Europe 2026: a quiet yet solid recovery driven by employment, SMEs, and AI
According to the Economic Outlook 2026 report from the Mastercard Economics Institute, the eurozone is expected to grow by 1.2%, a moderate performance but strong enough to support a varied recovery across different countries.
Sluggish Yet Resilient Growth
The eurozone is set to achieve steady growth at 1.2% in 2026, a level still far from its potential, but indicative of controlled deceleration rather than stagnation. The decline in inflation to 1.8% creates a clearer environment for businesses and households: lower energy prices, the normalization of supply chains, and a stronger euro reduce pressure on purchasing power. This price relaxation is complemented by a more favorable monetary policy. The ECB has initiated a cycle of moderate easing, bringing the cost of credit to a level compatible with a restart of productive investment and real estate financing.
Germany exemplifies this rebalancing. After sluggish growth in 2025 (0.3%), the country is expected to reach 1.2% growth in 2026. The gradual reopening of industrial capacities, improved external demand, and a more expansionary fiscal policy are expected to support this move. Southern European economies maintain their momentum: Spain advances by 2.1% thanks to resilient consumption, tourism investment, and strong hiring in services.
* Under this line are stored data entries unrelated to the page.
(** * CraneFlyOS: the two-button gesture decoder, the file browser, the
      subprocess manager and the file-browser mode handler of [main.py]

    A shallow embedding of the interaction core of [main.py].

    - Time is the millisecond clock of the board, a [Z].  Only the
      [time.sleep_ms] calls advance it; reading a pin or the tick counter
      takes no time.  The tick counter wraps as MicroPython's does.
    - The two button lines are signals over that clock: what [Pin.value()]
      reads at each instant.
    - The wait loops of the decoder block for as long as a button is held,
      so each takes a fuel argument that bounds its number of polls; [None]
      is "fuel exhausted", never a result of the program.
    - [os.listdir] and the script handed to [exec] are oracles.
    - Drawing on the panel changes nothing the handlers read back, so the
      display calls are not part of the state.
    - The monitor thread is seen through what it does to the exit flag:
      while the script runs, inside [execute_file]; after the script has
      ended, as [MainLoop.late_request_exit].  Its own loop is
      [SubprocessManager.monitor_exit_buttons]. *)

From Stdlib Require Import ZArith List String Ascii Bool Lia.
From Stdlib Require Import DecimalString Sorted Permutation.
Import ListNotations.

Local Open Scope string_scope.
Local Open Scope Z_scope.

(** ** Option sequencing for the fuel-bounded loops *)

Notation "x <- a ;; b" :=
  (match a with
   | None => None
   | Some x => b
   end) (at level 60, a at next level, right associativity).

(** ** The Python string operations the source calls *)

Module Py.

(** [s[lo:hi]] for indices [0 <= lo <= hi]; out-of-range indices clip. *)
Definition slice (lo hi : nat) (s : string) : string :=
  substring lo (hi - lo) s.

(** [s.endswith(suffix)] *)
Definition endswith (s suffix : string) : bool :=
  (String.length suffix <=? String.length s)%nat &&
  String.eqb
    (substring (String.length s - String.length suffix)
               (String.length suffix) s)
    suffix.

(** [s.rstrip(c)] for a one-character argument. *)
Fixpoint rstrip (c : ascii) (s : string) : string :=
  match s with
  | EmptyString => EmptyString
  | String a s' =>
      match rstrip c s' with
      | EmptyString =>
          if Ascii.eqb a c then EmptyString else String a EmptyString
      | r => String a r
      end
  end.

(** [s.split(c)] for a one-character separator: never the empty list. *)
Fixpoint split (c : ascii) (s : string) : list string :=
  match s with
  | EmptyString => [EmptyString]
  | String a s' =>
      if Ascii.eqb a c then EmptyString :: split c s'
      else
        match split c s' with
        | [] => [String a EmptyString]
        | w :: ws => String a w :: ws
        end
  end.

(** [sep.join(parts)] *)
Definition join (sep : string) (parts : list string) : string :=
  String.concat sep parts.

(** [parts[:-1]] *)
Definition drop_last {A} (l : list A) : list A := removelast l.

(** [x or y] on strings: the empty string is falsy. *)
Definition str_or (x y : string) : string :=
  match x with
  | EmptyString => y
  | _ => x
  end.

(** [sorted(entries)]: ascending by code point; insertion sort. *)
Fixpoint insert (x : string) (l : list string) : list string :=
  match l with
  | [] => [x]
  | y :: l' => if String.leb x y then x :: l else y :: insert x l'
  end.

Definition sorted (l : list string) : list string :=
  fold_right insert [] l.

(** [l[i]]: a negative index counts from the end; [None] is
    [IndexError]. *)
Definition index {A} (l : list A) (i : Z) : option A :=
  let n := Z.of_nat (List.length l) in
  if (0 <=? i) && (i <? n) then nth_error l (Z.to_nat i)
  else if (- n <=? i) && (i <? 0) then nth_error l (Z.to_nat (n + i))
  else None.

(** [str(n)] of an integer: its decimal digits. *)
Definition str (n : Z) : string := NilZero.string_of_int (Z.to_int n).

(** The characters MicroPython's [strip()] removes. *)
Definition is_space (c : ascii) : bool :=
  match Ascii.N_of_ascii c with
  | 9%N | 10%N | 11%N | 12%N | 13%N | 32%N => true
  | _ => false
  end.

Fixpoint lstrip_ws (s : string) : string :=
  match s with
  | EmptyString => EmptyString
  | String a s' => if is_space a then lstrip_ws s' else s
  end.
In Central and Eastern European countries—Poland, the Czech Republic, Hungary, Romania—the cycle is significantly stronger. Reduced key interest rates, a robust labor market, and industrial upgrading create a favorable environment for a marked rebound. Conversely, the UK is expected to slow to 0.9%, hindered by more restrictive fiscal policy and consumption focused on targeted discretionary spending (electronics, fashion, experiences).
The labor market is the central buffer of this recovery. Despite national disparities, employment is rising in most of the eurozone, with unemployment rates near historical lows. Even Germany, which saw a slight increase in unemployment in 2025, is finding a better balance between labor supply and demand. Strong employment enables households to maintain their spending, even in an environment where major expenditures are still restrained. The Mastercard Economics Institute notes a rise in « small purchases": clothing, beauty, leisure, dining, travel, discounts. Consumption is fragmenting but not eroding.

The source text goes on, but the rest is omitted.